Saved data entries
########################################

(** * ama-chatbot: retrieval and prompt assembly over a spreadsheet store

    A shallow embedding of [ama-chatbot.py].  Python values are modelled as
    follows.

    - [str] is [string]; one [ascii] stands for one character whose code
      point is below 256.
    - [int] is [Z] (token counts) or [nat] (row and column numbers, lengths).
    - a raised exception is the [Raise] case of [result].
    - a worksheet is a finite map from (row, column) to the cell text.
    - everything that lives outside the file (floating-point numbers and
      their printing, numpy, the sorting routine of pandas, the two
      embedding backends, the completion service, the GPT-2 tokenizer) is a
      field of the class [Runtime]. *)

From Stdlib Require Import ZArith Ascii String List Lia Permutation Sorted.
From Stdlib Require Import DecimalString DecimalZ QArith.
From stdpp Require Import gmap strings sorting.

(** ** Python runtime: exceptions and built-in string methods *)

Module Py.

(** The exception classes that the modelled code can raise; the last three
    come from [gspread], from the remote services and from loading a local
    model. *)
Inductive exn : Type :=
  | TypeError
  | ValueError
  | KeyError
  | UnboundLocalError
  | WorksheetNotFound
  | APIError
  | OSError.

Inductive result (A : Type) : Type :=
  | OK (a : A)
  | Raise (e : exn).
Arguments OK {A} a.
Arguments Raise {A} e.

Definition bind {A B} (m : result A) (k : A → result B) : result B :=
  match m with
  | OK a => k a
  | Raise e => Raise e
  end.

Definition raised {A} (m : result A) : Prop := ∃ e, m = Raise e.

(** [[f(x) for x in xs]], [Series.apply(f)]: elements are visited from the
    left and the first exception aborts the whole traversal. *)
Fixpoint traverse {A B} (f : A → result B) (xs : list A) : result (list B) :=
  match xs with
  | [] => OK []
  | x :: xs' =>
      bind (f x) (λ y, bind (traverse f xs') (λ ys, OK (y :: ys)))
  end.

(** *** Characters *)

(** [c.isspace()] for a character below 256: TAB..CR, FS..US, space, NEL
    and the no-break space. *)
Definition isspace (c : ascii) : bool :=
  let n := nat_of_ascii c in
  ((9 <=? n) && (n <=? 13)) || ((28 <=? n) && (n <=? 32))
  || (n =? 133) || (n =? 160).

Definition ascii_eqb (a b : ascii) : bool := Ascii.eqb a b.

(** [c in chars] *)
Fixpoint mem (c : ascii) (chars : string) : bool :=
  match chars with
  | EmptyString => false
  | String d rest => ascii_eqb c d || mem c rest
  end.

Definition is_empty (s : string) : bool :=
  match s with EmptyString => true | _ => false end.

(** *** Predicates on strings *)

(** Every character of [s] satisfies [q]. *)
Fixpoint all_chars (q : ascii → bool) (s : string) : bool :=
  match s with
  | EmptyString => true
  | String c t => q c && all_chars q t
  end.

(** The first character of [s] satisfies [p]. *)
Definition starts_with (p : ascii → bool) (s : string) : bool :=
  match s with
  | EmptyString => false
  | String c _ => p c
  end.

(** The last character of [s] satisfies [p]. *)
Fixpoint ends_with (p : ascii → bool) (s : string) : bool :=
  match s with
  | EmptyString => false
  | String c EmptyString => p c
  | String _ t => ends_with p t
  end.

(** [s] neither starts nor ends with a character that satisfies [p]. *)
Definition edge_free (p : ascii → bool) (s : string) : Prop :=
  starts_with p s = false ∧ ends_with p s = false.

(** [s] is not empty and holds no white space, bracket or comma: the
    shape of the text that [repr] gives for a [float]. *)
Definition literal_text (s : string) : bool :=
  negb (is_empty s)
  && all_chars (λ c, negb (isspace c || mem c "[],")) s.

(** *** [str.strip] *)

Fixpoint lstrip_with (p : ascii → bool) (s : string) : string :=
  match s with
  | EmptyString => EmptyString
  | String c t => if p c then lstrip_with p t else s
  end.

Fixpoint rstrip_with (p : ascii → bool) (s : string) : string :=
  match s with
  | EmptyString => EmptyString
  | String c t =>
      let t' := rstrip_with p t in
      if is_empty t' && p c then EmptyString else String c t'
  end.

Definition strip_with (p : ascii → bool) (s : string) : string :=
  rstrip_with p (lstrip_with p s).

(** [s.strip()] *)
Definition strip (s : string) : string := strip_with isspace s.

(** [s.strip(chars)] *)
Definition strip_chars (chars s : string) : string :=
  strip_with (λ c, mem c chars) s.

(** *** [str.replace], [str.split], [str.join] *)

(** [s.replace(old, new)] for one-character [old] and [new]. *)
Fixpoint replace (old new : ascii) (s : string) : string :=
  match s with
  | EmptyString => EmptyString
  | String c t =>
      String (if ascii_eqb c old then new else c) (replace old new t)
  end.

(** [s.split(sep)] for a one-character separator; the result is never
    empty, [''.split(',')] is [['']]. *)
Fixpoint split (sep : ascii) (s : string) : list string :=
  match s with
  | EmptyString => [EmptyString]
  | String c t =>
      if ascii_eqb c sep then EmptyString :: split sep t
      else match split sep t with
           | w :: ws => String c w :: ws
           | [] => [String c EmptyString]
           end
  end.

(** [s.count(c)] for a one-character [c]. *)
Fixpoint count (c : ascii) (s : string) : nat :=
  match s with
  | EmptyString => 0
  | String d t => (if ascii_eqb d c then 1 else 0) + count c t
  end.

(** [sep.join(parts)] *)
Fixpoint join (sep : string) (parts : list string) : string :=
  match parts with
  | [] => EmptyString
  | [p] => p
  | p :: rest => p +:+ sep +:+ join sep rest
  end.

(** [''.join(parts)] *)
Definition concat (parts : list string) : string :=
  fold_right String.append EmptyString parts.

(** *** [str(n)] for an [int] and digits *)

Definition str_int (z : Z) : string := NilZero.string_of_int (Z.to_int z).

Definition digit (n : nat) : ascii := ascii_of_nat (48 + n).

Definition isdigit (c : ascii) : bool :=
  let n := nat_of_ascii c in (48 <=? n) && (n <=? 57).

(** *** [int(s)] for a string *)

(** The characters that [int] and [float] skip around a literal: TAB..CR,
    the blank, NEL and the no-break space (not FS..US, which [str.strip]
    does remove). *)
Definition int_space (c : ascii) : bool :=
  let n := nat_of_ascii c in
  ((9 <=? n) && (n <=? 13)) || (n =? 32) || (n =? 133) || (n =? 160).

(** Where the scan of the digits stands. *)
Inductive digit_state : Type := AtStart | AfterDigit | AfterUnderscore.

(** The digits of a literal, its underscores left out: a literal is a run
    of digits with single underscores between digits only. *)
Fixpoint int_digits (prev : digit_state) (s : string) : option string :=
  match s with
  | EmptyString =>
      match prev with AfterDigit => Some EmptyString | _ => None end
  | String c t =>
      if isdigit c then option_map (String c) (int_digits AfterDigit t)
      else if ascii_eqb c "_" then
        match prev with
        | AfterDigit => int_digits AfterUnderscore t
        | _ => None
        end
      else None
  end.

(** [sys.get_int_max_str_digits()] *)
Definition int_max_str_digits : nat := 4300.

(** [int(s)]: white space around the literal is skipped, one sign may come
    first, and a literal of more than [int_max_str_digits] digits is
    refused. *)
Definition py_int (s : string) : result Z :=
  let t := strip_with int_space s in
  let '(negative, body) :=
    match t with
    | String c r =>
        if ascii_eqb c "-" then (true, r)
        else if ascii_eqb c "+" then (false, r)
        else (false, t)
    | EmptyString => (false, t)
    end in
  match int_digits AtStart body with
  | None => Raise ValueError
  | Some ds =>
      if int_max_str_digits <? String.length ds then Raise ValueError
      else match NilEmpty.uint_of_string ds with
           | Some d => OK (if negative then - Z.of_uint d else Z.of_uint d)%Z
           | None => Raise ValueError
           end
  end.

End Py.

Import Py.

(** [x ← m; k] runs [m] and, unless it raised, continues with [k]. *)
Global Instance result_bind : MBind result := λ A B k m, Py.bind m k.
Global Instance result_ret : MRet result := λ A a, OK a.

Definition newline : ascii := "010"%char.

(** The one-character string that Python writes ["\n"]. *)
Definition nl : string := String newline EmptyString.

(** ** The spreadsheet behind [gspread] *)

Module Sheets.

(** A worksheet maps (row, column), both counted from 1, to the text of the
    cell.  A missing key and the empty string both stand for an empty cell. *)
Abbreviation worksheet := (gmap (nat * nat) string).

Definition cell (s : worksheet) (r c : nat) : string :=
  default EmptyString (s !! (r, c)).

(** [sheet.update_cell(r, c, v)] *)
Definition update_cell (r c : nat) (v : string) (s : worksheet) : worksheet :=
  <[(r, c) := v]> s.

(** The coordinates of the cells that hold some text. *)
Definition used (s : worksheet) : list (nat * nat) :=
  fst <$> filter (λ kv, kv.2 ≠ EmptyString) (map_to_list s).

Definition nrows (s : worksheet) : nat := max_list (fst <$> used s).
Definition ncols (s : worksheet) : nat := max_list (snd <$> used s).

(** [sheet.get_all_values()]: the rows from the first one down to the last
    row that holds text, every row filled up to the last column that holds
    text; an empty worksheet gives the empty list. *)
Definition get_all_values (s : worksheet) : list (list string) :=
  (λ r, (λ c, cell s r c) <$> seq 1 (ncols s)) <$> seq 1 (nrows s).

(** The workbook ['ama-chatbot-db'] with its two worksheets. *)
Record workbook : Type := Workbook {
  info : worksheet;   (* worksheet 'info' *)
  qa : worksheet      (* worksheet 'Q&A' *)
}.

(** [access_sheet(sheet_name)], read side: [gc.open(..).worksheet(name)]
    raises when the workbook has no worksheet of that name. *)
Definition access_sheet (sheet_name : string) (wb : workbook)
  : result worksheet :=
  if decide (sheet_name = "info") then OK (info wb)
  else if decide (sheet_name = "Q&A") then OK (qa wb)
  else Raise WorksheetNotFound.

(** Write side: the worksheet object is a handle on the remote sheet, so
    an update through it changes the workbook. *)
Definition store_sheet (sheet_name : string) (s : worksheet) (wb : workbook)
  : workbook :=
  if decide (sheet_name = "info") then Workbook s (qa wb)
  else if decide (sheet_name = "Q&A") then Workbook (info wb) s
  else wb.

End Sheets.

Import Sheets.

(** [pd.DataFrame(rows, columns=[...])]: every row must have as many cells
    as there are column names; no row at all is fine. *)
Definition DataFrame (rows : list (list string)) (columns : nat)
  : result (list (list string)) :=
  if forallb (λ r, length r =? columns) rows then OK rows
  else Raise ValueError.

(** ** Calendar dates *)

Record date : Type := Date { year : Z; month : Z; day : Z }.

########################################

Out of the data above, give again only the lines starting at the one holding "Definition int_max_str_digits : nat := 4300." and ending at the one holding "Definition py_int (s", unchanged.

Definition int_max_str_digits : nat := 4300.

(** [int(s)]: white space around the literal is skipped, one sign may come
    first, and a literal of more than [int_max_str_digits] digits is
    refused. *)
Definition py_int (s : string) : result Z :=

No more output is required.